------ DATA SUPPLIED

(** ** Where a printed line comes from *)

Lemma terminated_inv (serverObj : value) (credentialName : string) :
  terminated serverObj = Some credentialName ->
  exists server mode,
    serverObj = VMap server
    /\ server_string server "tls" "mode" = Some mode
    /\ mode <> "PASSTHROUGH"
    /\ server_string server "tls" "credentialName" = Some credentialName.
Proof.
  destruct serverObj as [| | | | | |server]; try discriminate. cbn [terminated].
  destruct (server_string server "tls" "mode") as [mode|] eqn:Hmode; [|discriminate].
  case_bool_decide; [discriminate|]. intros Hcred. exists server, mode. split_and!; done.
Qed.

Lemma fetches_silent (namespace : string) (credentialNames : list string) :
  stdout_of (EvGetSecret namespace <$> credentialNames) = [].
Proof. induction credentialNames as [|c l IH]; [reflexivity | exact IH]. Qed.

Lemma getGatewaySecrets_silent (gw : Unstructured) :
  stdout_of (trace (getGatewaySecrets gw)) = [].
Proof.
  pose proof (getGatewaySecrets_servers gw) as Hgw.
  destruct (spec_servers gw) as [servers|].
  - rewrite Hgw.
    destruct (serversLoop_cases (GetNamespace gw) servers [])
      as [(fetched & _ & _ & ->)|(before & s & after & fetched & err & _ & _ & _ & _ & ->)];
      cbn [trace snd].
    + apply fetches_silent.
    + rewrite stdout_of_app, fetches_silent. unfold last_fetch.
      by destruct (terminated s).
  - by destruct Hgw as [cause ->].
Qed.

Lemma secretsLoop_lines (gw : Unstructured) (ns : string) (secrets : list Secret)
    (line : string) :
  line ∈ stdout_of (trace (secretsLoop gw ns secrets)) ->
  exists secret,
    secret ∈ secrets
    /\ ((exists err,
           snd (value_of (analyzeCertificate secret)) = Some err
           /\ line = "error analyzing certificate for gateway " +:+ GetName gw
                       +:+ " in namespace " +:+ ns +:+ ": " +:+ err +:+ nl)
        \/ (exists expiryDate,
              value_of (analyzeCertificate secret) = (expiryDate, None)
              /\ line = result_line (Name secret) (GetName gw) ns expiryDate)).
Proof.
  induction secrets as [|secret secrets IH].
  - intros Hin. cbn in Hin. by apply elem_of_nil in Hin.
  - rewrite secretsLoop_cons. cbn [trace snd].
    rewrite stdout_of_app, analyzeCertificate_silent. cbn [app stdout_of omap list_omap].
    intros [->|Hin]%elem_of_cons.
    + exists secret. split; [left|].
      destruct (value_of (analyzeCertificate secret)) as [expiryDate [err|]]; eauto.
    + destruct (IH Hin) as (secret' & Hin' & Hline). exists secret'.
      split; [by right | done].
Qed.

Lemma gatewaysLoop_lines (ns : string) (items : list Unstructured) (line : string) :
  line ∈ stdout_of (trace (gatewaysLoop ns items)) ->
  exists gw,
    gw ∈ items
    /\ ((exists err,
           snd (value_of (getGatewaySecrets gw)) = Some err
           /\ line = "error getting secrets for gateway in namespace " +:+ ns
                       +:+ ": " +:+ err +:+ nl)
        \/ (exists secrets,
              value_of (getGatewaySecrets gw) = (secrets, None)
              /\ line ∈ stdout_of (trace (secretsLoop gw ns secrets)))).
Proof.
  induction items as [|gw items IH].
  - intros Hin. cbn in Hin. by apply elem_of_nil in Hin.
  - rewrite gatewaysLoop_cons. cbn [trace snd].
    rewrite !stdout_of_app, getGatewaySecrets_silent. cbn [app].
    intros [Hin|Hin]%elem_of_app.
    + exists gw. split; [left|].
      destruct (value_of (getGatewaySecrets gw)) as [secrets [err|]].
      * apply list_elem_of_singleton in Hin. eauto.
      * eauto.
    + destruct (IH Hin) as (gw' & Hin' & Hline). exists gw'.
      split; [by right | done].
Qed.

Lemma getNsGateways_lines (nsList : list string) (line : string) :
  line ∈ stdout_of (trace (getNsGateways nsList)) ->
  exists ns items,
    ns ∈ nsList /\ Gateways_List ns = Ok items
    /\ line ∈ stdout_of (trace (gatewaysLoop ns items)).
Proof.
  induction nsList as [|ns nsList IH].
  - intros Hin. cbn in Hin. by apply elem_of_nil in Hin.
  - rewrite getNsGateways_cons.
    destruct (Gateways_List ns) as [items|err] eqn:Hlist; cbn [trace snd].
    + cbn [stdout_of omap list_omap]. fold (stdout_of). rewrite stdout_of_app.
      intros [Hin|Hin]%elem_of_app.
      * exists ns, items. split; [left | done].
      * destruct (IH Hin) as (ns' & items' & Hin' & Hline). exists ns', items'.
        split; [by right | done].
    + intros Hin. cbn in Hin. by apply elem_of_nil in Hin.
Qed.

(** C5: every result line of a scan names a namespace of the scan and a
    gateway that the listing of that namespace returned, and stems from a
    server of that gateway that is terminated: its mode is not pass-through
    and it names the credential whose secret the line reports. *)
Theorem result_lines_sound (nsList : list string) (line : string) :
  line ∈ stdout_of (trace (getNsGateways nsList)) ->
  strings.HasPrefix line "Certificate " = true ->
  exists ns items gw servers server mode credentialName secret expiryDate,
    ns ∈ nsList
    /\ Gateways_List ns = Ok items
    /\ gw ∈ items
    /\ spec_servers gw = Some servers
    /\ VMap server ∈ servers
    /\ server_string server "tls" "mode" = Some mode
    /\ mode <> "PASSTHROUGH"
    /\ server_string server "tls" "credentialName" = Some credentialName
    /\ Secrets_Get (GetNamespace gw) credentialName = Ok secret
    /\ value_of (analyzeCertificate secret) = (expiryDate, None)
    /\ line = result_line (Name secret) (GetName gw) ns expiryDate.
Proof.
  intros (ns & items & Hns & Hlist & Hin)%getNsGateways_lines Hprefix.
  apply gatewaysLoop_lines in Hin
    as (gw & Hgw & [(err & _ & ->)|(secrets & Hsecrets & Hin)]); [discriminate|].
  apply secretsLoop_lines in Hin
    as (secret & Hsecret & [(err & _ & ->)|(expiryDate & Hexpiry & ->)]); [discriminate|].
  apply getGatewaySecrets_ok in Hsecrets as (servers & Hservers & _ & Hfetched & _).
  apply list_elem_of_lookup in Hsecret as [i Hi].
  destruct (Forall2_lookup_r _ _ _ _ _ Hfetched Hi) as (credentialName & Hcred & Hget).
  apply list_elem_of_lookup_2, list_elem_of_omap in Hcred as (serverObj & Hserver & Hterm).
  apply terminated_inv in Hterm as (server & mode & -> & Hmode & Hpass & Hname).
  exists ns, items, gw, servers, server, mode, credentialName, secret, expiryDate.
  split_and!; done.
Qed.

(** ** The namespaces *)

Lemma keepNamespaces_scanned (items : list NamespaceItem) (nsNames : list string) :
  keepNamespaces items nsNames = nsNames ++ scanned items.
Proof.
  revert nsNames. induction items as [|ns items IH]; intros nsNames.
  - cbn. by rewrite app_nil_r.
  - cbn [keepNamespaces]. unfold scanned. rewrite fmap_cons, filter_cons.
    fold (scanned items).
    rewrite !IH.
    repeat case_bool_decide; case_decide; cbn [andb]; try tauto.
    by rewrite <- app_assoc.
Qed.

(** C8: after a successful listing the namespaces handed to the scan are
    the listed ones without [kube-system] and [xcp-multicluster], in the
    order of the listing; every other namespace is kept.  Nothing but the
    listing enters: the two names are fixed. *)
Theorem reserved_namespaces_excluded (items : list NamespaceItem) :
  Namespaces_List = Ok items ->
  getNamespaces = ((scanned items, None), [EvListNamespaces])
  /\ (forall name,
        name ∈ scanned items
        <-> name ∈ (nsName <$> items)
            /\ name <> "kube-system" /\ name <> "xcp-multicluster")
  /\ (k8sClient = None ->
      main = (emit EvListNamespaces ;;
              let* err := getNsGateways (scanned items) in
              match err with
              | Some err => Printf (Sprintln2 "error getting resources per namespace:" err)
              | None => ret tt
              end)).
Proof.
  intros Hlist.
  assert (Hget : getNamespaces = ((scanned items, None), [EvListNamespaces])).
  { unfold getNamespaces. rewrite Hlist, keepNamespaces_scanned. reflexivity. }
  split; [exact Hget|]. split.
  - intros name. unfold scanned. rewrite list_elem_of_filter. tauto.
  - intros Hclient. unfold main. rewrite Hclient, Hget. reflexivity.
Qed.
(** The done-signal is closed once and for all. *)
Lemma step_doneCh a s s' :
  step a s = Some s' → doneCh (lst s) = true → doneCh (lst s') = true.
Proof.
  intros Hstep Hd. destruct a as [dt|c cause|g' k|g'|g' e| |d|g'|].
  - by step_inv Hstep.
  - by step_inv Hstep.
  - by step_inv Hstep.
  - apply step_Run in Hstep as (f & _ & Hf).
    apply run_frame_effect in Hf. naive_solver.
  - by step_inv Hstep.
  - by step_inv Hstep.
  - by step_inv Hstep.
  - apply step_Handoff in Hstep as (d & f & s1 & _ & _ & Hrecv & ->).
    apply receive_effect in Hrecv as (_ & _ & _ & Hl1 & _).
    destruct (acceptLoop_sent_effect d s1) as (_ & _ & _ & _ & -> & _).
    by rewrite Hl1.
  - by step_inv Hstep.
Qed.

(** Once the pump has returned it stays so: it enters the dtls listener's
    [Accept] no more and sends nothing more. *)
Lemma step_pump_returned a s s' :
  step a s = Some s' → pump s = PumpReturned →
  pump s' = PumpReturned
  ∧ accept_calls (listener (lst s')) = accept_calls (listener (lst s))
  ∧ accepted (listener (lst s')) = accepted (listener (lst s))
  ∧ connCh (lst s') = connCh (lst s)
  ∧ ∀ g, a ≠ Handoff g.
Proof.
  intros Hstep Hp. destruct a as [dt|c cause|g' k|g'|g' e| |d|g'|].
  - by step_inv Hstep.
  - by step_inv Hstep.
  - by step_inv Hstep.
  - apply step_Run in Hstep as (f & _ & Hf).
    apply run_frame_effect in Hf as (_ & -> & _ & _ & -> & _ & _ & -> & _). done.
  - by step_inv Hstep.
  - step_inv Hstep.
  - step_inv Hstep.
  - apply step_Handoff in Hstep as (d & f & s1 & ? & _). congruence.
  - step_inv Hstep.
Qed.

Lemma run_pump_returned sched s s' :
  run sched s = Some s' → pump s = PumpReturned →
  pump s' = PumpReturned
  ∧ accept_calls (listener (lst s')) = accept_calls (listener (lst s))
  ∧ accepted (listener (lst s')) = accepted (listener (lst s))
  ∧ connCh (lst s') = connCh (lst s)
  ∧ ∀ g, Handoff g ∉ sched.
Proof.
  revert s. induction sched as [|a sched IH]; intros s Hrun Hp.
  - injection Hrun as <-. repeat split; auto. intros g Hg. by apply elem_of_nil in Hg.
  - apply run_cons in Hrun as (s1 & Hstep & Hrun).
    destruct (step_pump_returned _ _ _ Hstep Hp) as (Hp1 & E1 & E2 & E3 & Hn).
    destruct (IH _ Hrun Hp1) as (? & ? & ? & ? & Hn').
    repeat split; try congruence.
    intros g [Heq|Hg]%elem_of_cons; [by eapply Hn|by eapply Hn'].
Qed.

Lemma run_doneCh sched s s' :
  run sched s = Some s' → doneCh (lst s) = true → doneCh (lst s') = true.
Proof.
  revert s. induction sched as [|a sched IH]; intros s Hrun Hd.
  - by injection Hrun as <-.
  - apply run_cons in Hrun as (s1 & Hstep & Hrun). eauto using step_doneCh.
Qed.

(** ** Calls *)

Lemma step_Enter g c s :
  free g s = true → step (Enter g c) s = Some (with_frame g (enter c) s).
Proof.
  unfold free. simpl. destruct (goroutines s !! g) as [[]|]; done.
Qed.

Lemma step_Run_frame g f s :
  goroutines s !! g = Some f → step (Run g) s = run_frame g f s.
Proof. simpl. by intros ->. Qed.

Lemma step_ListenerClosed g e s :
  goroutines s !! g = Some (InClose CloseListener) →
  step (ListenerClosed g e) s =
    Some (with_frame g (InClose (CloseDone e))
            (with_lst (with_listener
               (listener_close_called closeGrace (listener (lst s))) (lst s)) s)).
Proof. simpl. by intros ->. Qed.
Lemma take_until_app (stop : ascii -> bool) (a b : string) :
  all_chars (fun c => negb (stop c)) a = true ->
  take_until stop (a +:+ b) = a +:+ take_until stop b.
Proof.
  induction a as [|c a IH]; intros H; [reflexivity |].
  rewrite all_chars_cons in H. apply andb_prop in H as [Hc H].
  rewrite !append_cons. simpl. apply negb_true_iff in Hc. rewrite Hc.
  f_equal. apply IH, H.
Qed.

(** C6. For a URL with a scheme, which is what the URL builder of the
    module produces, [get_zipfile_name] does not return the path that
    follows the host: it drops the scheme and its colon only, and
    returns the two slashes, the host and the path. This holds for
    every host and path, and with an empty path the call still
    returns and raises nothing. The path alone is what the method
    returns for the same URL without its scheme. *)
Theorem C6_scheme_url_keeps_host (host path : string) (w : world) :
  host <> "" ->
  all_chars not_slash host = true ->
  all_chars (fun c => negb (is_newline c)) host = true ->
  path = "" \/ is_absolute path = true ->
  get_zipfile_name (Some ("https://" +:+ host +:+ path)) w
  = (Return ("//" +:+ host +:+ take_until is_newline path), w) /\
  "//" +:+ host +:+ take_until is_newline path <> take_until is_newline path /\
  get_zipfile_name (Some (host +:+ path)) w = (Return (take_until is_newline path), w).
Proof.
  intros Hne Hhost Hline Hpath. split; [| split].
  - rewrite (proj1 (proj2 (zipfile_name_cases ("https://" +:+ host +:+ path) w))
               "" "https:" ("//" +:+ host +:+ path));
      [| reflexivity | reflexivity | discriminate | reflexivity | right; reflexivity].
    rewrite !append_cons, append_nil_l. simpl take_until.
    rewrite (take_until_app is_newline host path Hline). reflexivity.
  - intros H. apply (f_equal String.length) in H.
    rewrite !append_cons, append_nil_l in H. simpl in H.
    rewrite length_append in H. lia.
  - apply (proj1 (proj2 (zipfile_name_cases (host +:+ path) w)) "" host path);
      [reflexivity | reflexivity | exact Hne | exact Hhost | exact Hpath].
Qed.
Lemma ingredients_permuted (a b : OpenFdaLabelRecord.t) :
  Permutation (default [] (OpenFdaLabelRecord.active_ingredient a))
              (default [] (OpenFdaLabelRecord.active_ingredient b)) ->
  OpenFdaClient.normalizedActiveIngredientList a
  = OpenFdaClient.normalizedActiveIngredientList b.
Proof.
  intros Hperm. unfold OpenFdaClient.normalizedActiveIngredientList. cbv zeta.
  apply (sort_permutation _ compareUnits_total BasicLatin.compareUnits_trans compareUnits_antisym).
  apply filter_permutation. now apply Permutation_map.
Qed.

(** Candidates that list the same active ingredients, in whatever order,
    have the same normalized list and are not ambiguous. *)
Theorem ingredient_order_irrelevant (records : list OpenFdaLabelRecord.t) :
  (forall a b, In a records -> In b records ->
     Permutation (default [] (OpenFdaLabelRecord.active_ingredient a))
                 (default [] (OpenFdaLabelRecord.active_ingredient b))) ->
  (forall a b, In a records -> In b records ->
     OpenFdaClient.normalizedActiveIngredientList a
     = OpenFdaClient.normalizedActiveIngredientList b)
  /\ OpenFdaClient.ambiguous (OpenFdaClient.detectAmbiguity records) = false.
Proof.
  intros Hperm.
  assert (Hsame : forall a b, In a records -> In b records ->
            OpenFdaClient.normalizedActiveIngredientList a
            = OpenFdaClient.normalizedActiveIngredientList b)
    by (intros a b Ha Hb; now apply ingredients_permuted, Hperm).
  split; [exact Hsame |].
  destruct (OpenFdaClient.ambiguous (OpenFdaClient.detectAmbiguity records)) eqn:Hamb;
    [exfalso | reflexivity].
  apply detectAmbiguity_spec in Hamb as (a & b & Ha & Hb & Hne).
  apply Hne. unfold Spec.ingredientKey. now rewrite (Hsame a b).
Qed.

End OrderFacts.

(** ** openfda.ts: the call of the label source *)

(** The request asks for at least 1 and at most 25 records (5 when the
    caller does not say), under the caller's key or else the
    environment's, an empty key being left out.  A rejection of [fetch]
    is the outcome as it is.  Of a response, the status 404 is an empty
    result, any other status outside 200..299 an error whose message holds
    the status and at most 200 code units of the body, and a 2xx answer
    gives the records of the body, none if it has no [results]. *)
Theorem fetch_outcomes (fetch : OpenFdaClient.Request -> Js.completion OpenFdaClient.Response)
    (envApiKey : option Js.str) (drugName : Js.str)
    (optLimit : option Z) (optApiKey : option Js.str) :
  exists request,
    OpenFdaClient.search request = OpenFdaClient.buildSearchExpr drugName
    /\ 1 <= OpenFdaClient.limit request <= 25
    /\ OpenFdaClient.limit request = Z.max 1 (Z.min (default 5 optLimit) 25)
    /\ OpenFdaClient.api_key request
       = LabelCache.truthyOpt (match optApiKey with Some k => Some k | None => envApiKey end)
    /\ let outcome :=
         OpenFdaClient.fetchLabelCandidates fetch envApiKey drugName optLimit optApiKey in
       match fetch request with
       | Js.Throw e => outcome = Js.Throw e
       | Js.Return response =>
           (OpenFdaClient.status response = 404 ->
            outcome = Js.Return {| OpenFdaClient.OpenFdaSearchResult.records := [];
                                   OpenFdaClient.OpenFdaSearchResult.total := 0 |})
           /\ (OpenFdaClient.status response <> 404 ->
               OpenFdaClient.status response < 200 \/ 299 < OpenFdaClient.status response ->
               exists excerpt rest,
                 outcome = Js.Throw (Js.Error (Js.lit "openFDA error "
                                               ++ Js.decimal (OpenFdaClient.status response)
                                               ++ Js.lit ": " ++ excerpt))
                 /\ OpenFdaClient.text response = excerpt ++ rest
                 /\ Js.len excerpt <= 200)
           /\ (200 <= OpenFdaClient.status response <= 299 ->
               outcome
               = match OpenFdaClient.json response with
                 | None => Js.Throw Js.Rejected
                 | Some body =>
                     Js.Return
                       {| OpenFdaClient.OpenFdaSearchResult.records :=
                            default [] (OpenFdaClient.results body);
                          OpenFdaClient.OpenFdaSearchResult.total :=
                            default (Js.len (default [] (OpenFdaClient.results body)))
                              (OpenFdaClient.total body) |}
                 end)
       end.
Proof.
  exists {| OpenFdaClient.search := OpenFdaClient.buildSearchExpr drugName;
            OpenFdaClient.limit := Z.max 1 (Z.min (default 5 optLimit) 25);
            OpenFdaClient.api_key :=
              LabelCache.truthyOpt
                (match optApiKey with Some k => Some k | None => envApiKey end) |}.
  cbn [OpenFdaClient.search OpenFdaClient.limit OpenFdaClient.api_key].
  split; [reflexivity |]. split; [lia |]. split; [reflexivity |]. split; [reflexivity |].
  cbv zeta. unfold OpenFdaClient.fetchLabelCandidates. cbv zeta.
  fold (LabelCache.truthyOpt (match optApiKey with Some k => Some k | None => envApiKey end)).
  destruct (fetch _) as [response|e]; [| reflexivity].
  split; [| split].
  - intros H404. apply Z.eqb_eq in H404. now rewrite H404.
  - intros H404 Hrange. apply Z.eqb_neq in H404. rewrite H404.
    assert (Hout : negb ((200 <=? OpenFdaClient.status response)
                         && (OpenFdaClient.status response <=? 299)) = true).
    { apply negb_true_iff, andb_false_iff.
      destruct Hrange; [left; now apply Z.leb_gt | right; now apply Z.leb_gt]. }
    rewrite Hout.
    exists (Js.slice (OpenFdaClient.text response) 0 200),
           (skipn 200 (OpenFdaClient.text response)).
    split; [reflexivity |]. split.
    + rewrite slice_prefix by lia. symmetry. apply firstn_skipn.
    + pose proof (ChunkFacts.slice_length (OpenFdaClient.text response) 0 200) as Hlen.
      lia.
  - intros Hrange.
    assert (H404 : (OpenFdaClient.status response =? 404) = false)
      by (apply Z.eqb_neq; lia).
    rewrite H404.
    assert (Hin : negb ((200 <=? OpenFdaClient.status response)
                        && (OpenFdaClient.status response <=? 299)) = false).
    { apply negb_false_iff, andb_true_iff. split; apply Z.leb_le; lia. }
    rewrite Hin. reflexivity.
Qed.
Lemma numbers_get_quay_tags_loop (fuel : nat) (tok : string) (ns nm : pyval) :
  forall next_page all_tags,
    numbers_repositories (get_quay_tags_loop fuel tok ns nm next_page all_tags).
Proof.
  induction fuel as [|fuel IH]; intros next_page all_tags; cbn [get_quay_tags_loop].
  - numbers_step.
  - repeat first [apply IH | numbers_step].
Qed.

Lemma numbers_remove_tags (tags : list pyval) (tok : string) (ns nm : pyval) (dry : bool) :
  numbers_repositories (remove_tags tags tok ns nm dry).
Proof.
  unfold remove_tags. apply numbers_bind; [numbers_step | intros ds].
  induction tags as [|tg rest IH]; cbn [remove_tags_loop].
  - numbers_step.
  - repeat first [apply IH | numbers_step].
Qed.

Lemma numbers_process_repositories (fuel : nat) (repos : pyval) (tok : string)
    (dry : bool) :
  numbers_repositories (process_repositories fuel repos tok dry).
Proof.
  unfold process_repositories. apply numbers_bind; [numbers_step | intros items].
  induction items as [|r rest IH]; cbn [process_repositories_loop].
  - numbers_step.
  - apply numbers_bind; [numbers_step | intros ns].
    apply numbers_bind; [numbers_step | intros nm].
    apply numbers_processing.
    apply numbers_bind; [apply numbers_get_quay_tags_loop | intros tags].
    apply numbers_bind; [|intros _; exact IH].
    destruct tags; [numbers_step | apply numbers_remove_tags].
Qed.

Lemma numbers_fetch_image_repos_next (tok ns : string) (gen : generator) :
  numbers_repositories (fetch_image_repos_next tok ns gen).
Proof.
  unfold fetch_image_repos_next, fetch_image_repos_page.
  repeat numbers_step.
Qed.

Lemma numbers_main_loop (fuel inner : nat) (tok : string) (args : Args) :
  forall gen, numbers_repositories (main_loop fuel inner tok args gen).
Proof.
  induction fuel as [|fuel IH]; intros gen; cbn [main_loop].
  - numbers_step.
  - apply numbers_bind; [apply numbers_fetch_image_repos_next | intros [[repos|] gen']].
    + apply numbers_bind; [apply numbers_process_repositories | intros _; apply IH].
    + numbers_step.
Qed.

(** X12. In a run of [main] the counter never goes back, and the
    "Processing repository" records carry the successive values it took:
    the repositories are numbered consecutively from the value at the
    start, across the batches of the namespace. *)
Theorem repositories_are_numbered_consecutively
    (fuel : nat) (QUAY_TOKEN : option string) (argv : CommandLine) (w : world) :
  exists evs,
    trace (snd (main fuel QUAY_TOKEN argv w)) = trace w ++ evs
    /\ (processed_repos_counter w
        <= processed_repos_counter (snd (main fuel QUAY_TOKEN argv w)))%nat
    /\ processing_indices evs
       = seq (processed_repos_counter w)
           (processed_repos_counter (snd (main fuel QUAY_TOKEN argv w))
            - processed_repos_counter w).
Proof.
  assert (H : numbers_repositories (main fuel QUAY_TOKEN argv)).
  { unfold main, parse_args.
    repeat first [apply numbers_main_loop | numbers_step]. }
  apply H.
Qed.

------------

When you reach the line holding "Lemma run_pump_returned sched" in the records above, begin reproducing exactly, stop after the line holding "rewrite !append_cons. simpl.", and output nothing else.

Lemma run_pump_returned sched s s' :
  run sched s = Some s' → pump s = PumpReturned →
  pump s' = PumpReturned
  ∧ accept_calls (listener (lst s')) = accept_calls (listener (lst s))
  ∧ accepted (listener (lst s')) = accepted (listener (lst s))
  ∧ connCh (lst s') = connCh (lst s)
  ∧ ∀ g, Handoff g ∉ sched.
Proof.
  revert s. induction sched as [|a sched IH]; intros s Hrun Hp.
  - injection Hrun as <-. repeat split; auto. intros g Hg. by apply elem_of_nil in Hg.
  - apply run_cons in Hrun as (s1 & Hstep & Hrun).
    destruct (step_pump_returned _ _ _ Hstep Hp) as (Hp1 & E1 & E2 & E3 & Hn).
    destruct (IH _ Hrun Hp1) as (? & ? & ? & ? & Hn').
    repeat split; try congruence.
    intros g [Heq|Hg]%elem_of_cons; [by eapply Hn|by eapply Hn'].
Qed.

Lemma run_doneCh sched s s' :
  run sched s = Some s' → doneCh (lst s) = true → doneCh (lst s') = true.
Proof.
  revert s. induction sched as [|a sched IH]; intros s Hrun Hd.
  - by injection Hrun as <-.
  - apply run_cons in Hrun as (s1 & Hstep & Hrun). eauto using step_doneCh.
Qed.

(** ** Calls *)

Lemma step_Enter g c s :
  free g s = true → step (Enter g c) s = Some (with_frame g (enter c) s).
Proof.
  unfold free. simpl. destruct (goroutines s !! g) as [[]|]; done.
Qed.

Lemma step_Run_frame g f s :
  goroutines s !! g = Some f → step (Run g) s = run_frame g f s.
Proof. simpl. by intros ->. Qed.

Lemma step_ListenerClosed g e s :
  goroutines s !! g = Some (InClose CloseListener) →
  step (ListenerClosed g e) s =
    Some (with_frame g (InClose (CloseDone e))
            (with_lst (with_listener
               (listener_close_called closeGrace (listener (lst s))) (lst s)) s)).
Proof. simpl. by intros ->. Qed.
Lemma take_until_app (stop : ascii -> bool) (a b : string) :
  all_chars (fun c => negb (stop c)) a = true ->
  take_until stop (a +:+ b) = a +:+ take_until stop b.
Proof.
  induction a as [|c a IH]; intros H; [reflexivity |].
  rewrite all_chars_cons in H. apply andb_prop in H as [Hc H].
  rewrite !append_cons. simpl. apply negb_true_iff in Hc. rewrite Hc.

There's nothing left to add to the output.